In the last few years, the use of AI in MS to foresee diagnosis, forecast long-term prognosis and ensure trustworthy findings and time efficiency has received a lot of attention in recent years. The use of AI in medical imaging, particularly MRI, has shown encouraging results, enabling automated lesion and tissue segmentation, disease categorization, and contract synthetization from advanced sequences. Such a strategy is also appropriate for the emerging field of "omics," where the evaluation of enormous data sets gathered from a single patient is essential from the standpoint of personalized medicine.[77]

AI can be used to interpret and analyze MR images of patients with MS, detecting subtle changes in the images of central nervous system structures, including the brain and spinal cord, over time. ML algorithms can be trained on large MRI image datasets to recognize specific patterns and features associated with MS. These algorithms can identify brain and spinal cord lesions characteristic of MS, such as demyelinating plaques, with high precision and speed, as well as track the emergence of new lesions and the increase in lesion volume by analyzing time series of MR images.[78]

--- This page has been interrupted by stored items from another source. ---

(** ** Callbacks *)

Definition onStreamBegin (e : RtmpEnv) (streamId : Z) : Connection → Connection :=
  SendControlMessage e UserControlMessage (CreateStreamBegin streamId).
Definition onStreamEnd (e : RtmpEnv) (streamId : Z) : Connection → Connection :=
  SendControlMessage e UserControlMessage (CreateStreamEOF streamId).
Definition onCommand (e : RtmpEnv) (streamId : Z) (name : wstring) (obj : AMFData) : Connection → Connection :=
  SendCommand e streamId name (Some AMFNull) (Some (data_Clone obj)).
Definition net_status (code level description : wstring) : AMFData :=
  AddProperty (wide "description") (make_string description)
    (AddProperty (wide "code") (make_string code)
      (AddProperty (wide "level") (make_string level) new_object)).
Definition onNetStreamStatus (e : RtmpEnv) (streamId : Z) (code level message : wstring)
    : Connection → Connection :=
  onCommand e streamId (wide "onStatus") (net_status code level message).

Definition onMediaFrame (e : RtmpEnv) (streamId : Z) (frame : RTMPFrame) (c : Connection) : Connection * bool :=
  let chkid := to_dword (4 + 2 * streamId + match frame with VideoFrame _ => 1 | AudioFrame _ => 0 end) in
  let msg := media_message streamId (env_time e) (frame_Clone frame) in
  let s := default (new_output chkid) (om_find chkid (cn_out c)) in
  let '(s, ret) := SendMessage msg s in
  (set_out (om_set chkid s) c, ret).
(* ===== verification/RtmpParseClaims.v ===== *)
(** * RTMP: the reader on any input

    The invariant of the reader, that a round of the loop makes progress and that it stays in memory
    but for the bodies in AMF and for chunk streams that start without a header.

    Whatever the peer sends, in whatever pieces, the loop of [ParseData] ends, and the chunk layer
    and the media frames stay inside their buffers.  What the code does wrong with a stream that has
    never had a header is at the end of this file ([headless_chunk_overruns]); what it does wrong with
    a body in AMF is in RtmpCommandClaims. *)

From stdpp Require Import relations.
From S2P Require Import Prelude OrderedMap Wire Octets RtmpFormat RtmpMedia Amf RtmpMessage RtmpChunk RtmpConnection RtmpParse RtmpReceive.

Section ParseProps.
Context {W : WireOps} {V : MoreWireOps} {U : UTF8Ops} {M : Memory} {HM : Hmac}.

(** ** Invariant *)










(** ** Lemmas on the formats *)






(** ** Messages *)












(** ** Processing a message touches the reader only by the size of chunks *)





(** ** Rounds *)




(** *** The input streams *)

(** The current stream exists. *)
Definition current (r : Reader) : Prop := is_Some (om_find (in_chunkStreamId r) (in_streams r)).







Lemma on_stream_current f r : current r → current (on_stream f r).
Proof. intros [s Hs]. exists (f s). unfold on_stream. simpl. by rewrite om_find_alter_eq, Hs. Qed.









Section Types.
Context {WL : WireLaws W} {ML : MoreWireLaws W V}.

End Types.






(** ** The handshake stays in its packets *)

Section Handshake.
Context {WL : WireLaws W} {ML : MoreWireLaws W V}.






(** ** A round *)




(** ** The loop *)



End Handshake.

End ParseProps.

(** ** One way the parameters are met *)

#[local] Existing Instance network_order.
#[local] Existing Instance network_order_more.

(** Memory that holds zeros. *)
#[local, refine] Instance zero_memory : Memory := {| fresh n := replicate (Z.to_nat n) 0; leftover := 0 |}.
Proof.
  - intros n Hn. rewrite Zlen_replicate. lia.
  - intros n. unfold bytes_ok. apply Forall_replicate. unfold is_byte. lia.
Defined.

(** Characters below 128, one octet each: the size to read and the octets read. *)
#[local] Instance ascii_utf8 : UTF8Ops := {|
  utf8 := option Z * bytes;
  utf8_new := (None, []);
  utf8_Reset _ := (None, []);
  utf8_SetSize n _ := (Some n, []);
  utf8_Parse d u :=
    match u.1 with
    | None => (u, 0)
    | Some n => let k := Z.min (Zlen d) (n - Zlen u.2) in ((Some n, u.2 ++ ztake k d), k)
    end;
  utf8_IsParsed u := match u.1 with None => false | Some n => Zlen u.2 =? n end;
  utf8_GetWString u := u.2;
  utf8_SetWString w _ := (Some (Zlen w), w);
  utf8_GetUTF8Size u := Zlen u.2;
  utf8_Serialize u size := if size <? Zlen u.2 then None else Some u.2;
|}.

(** A checksum in the place of HMAC-SHA256. *)
#[local, refine] Instance sum_hmac : Hmac := {| HMACsha256 m k := be_put 4 (replicate 32 0) 0 (foldr Z.add 0 m + foldr Z.add 0 k) |}.
Proof. intros m k. by rewrite be_put_length. Defined.

Definition some_env : RtmpEnv := mkEnv 1000 (replicate 1528 7) (λ _, true) (λ _, true) (λ _, 0).

(** ** Connections *)


Section Guarantees.
Context {W : WireOps} {V : MoreWireOps} {U : UTF8Ops} {M : Memory} {HM : Hmac} {WL : WireLaws W} {ML : MoreWireLaws W V}.



End Guarantees.




(** After the handshake a chunk of format 3 on a stream never used: nothing gave its message a type or a
    length.  Where memory holds the type of a video message, the frame is allocated for [2^32 - 1] octets
    and its padding written outside of the 15 octets that are allocated. *)
Definition video_memory : Memory.
Proof.
  refine {| fresh n := replicate (Z.to_nat n) 0; leftover := 9 |}.
  - intros n Hn. rewrite Zlen_replicate. lia.
  - intros n. unfold bytes_ok. apply Forall_replicate. unfold is_byte. lia.
Defined.

Lemma headless_chunk_overruns :
  ParseData (M := video_memory) some_env (3 :: replicate 1536 0 ++ replicate 1536 0 ++ [0xC4; 0]) (new_connection (M := video_memory))
  = Fault.
Proof. vm_compute. reflexivity. Qed.
Lemma exchange_all e k : ∀ data c1 c2, linked c1 c2 → 12 + cn_maxOutChunkSize c1 <= Zlen data < 2 ^ 32 →
  total (cn_out c1) <= Z.of_nat k →
  ∃ c1' c2' sent events, exchange e data k c1 c2 = Got (c1', c2') ∧ linked c1' c2' ∧ all_outstanding (cn_out c1') = [] ∧
    sent ≡ₚ all_outstanding (cn_out c1) ∧ (∀ id s, (id, s) ∈ cn_out c1 → outstanding s `sublist_of` sent) ∧
    cn_log c2' = cn_log c2 ++ events ∧ arrives (cn_streams c2) sent events.
Proof.
  induction k as [|k IH]; intros data c1 c2 Hl Hd Hk.
  - destruct (total_nonneg _ _ _ (lk_paired _ _ Hl)) as [T1 T2]. specialize (T2 ltac:(lia)).
    exists c1, c2, [], []. rewrite app_nil_r, T2. split_and!; try done; [|constructor].
    intros id s Hin. assert (outstanding s = []) as ->; [|constructor].
    apply elem_of_nil_inv. intros m Hm. apply (not_elem_of_nil m). rewrite <- T2. unfold all_outstanding.
    apply list_elem_of_bind. by exists (id, s).
  - destruct (link_round e data c1 c2 Hl) as (c1' & data' & n & c2' & sent & events & E1 & E2 & Hl' & Hmx & Hdl & Hdr & Hst & Hlog & Har & Hle & Hlt); [lia|].
    cbn [exchange]. rewrite E1. cbn [cbind]. rewrite E2. cbn [cbind].
    destruct (IH data' c1' c2' Hl') as (c1'' & c2'' & sent' & events' & X1 & X2 & X3 & X4 & X5 & X6 & X7); [rewrite Hmx, Hdl; lia| |].
    { destruct (decide (Exists (λ p, HasData p.2 = true) (cn_out c1))) as [Hex|Hno]; [specialize (Hlt Hex); lia|].
      apply no_data_total in Hno. lia. }
    exists c1'', c2'', (sent ++ sent'), (events ++ events'). split_and!; try done.
    + by rewrite X4, <- drained_perm.
    + intros id s Hin. destruct (drained_order _ _ _ _ _ Hdr Hin) as (part & s' & I1 & -> & I3).
      apply sublist_app; [done|by eapply X5].
    + by rewrite X6, Hlog, app_assoc.
    + apply arrives_app; [done|]. by rewrite Hst in X7.
Qed.
End Link.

New advances in the automation of combined methods, the traditional unsupervised machine learning technique, and the DL attention-gate 3D U-net network have improved the detection of MRI lesions in infratentorial and juxtacortical regions.[79] ML algorithms are trained using clinical, imaging, and genetic data to identify patterns and characteristics that are indicative of disease in order to make predictions or decisions. DL can be applied to analyze MR images at a deeper level, identifying subtle and complex features of the MS-related lesions and MRI normal-appearing tissues. A great advantage of DL is the ability to handle large amounts of complex, unstructured data, such as high-resolution medical images. However, training deep neural networks usually requires a large set of annotated data and considerable computational resources.[80] [81]

The central vein sign (CVS) has emerged as a promising MRI biomarker to improve the accuracy and speed the diagnosis of MS. The introduction of the CVS concept has added a new dimension to the diagnostic capabilities of MRI in MS, distinguishing MS lesions from non-MS white matter lesions that mimic its clinical and radiological features. The presence of a central vein within an MS lesion is thought to reflect the underlying pathological process of MS, which involves inflammation and destruction of the myelin surrounding the veins.[74] The veins appear as dark signal voids on T2-weighted or T2*-weighted MRI sequences due to the flow-void effect.[82] The CVSnet, a DL-based prototype for automated evaluation of the CVS in white matter MS lesions, was tested using data from several hospitals and has since allowed for bigger multicenter trials to determine the merit of including the CVS marker in MS diagnostic criteria.[83]

There are several commercial volumetric MRI analysis solutions that can assist in lesion identification and segmentation by providing automatized, quantitative, and qualitative measurements for the diagnosis and monitoring of MS. Among others, CorTechs.ai, Icometrix, Qynapse, Pixyl are examples of such tools that received regulatory approval and have helped with clinical decision-making and the development of personalized therapies.[84]

Another promising application of AI in MS diagnosis is the analysis of data from sensors and wearable devices. These devices can collect a variety of data such as movement, heart rate, and sleep quality. AI algorithms can process this data and identify patterns that could be related to MS symptoms such as fatigue, balance issues, and gait changes. This information can be useful both for the diagnosis and ongoing monitoring of patients with MS.[80] [85]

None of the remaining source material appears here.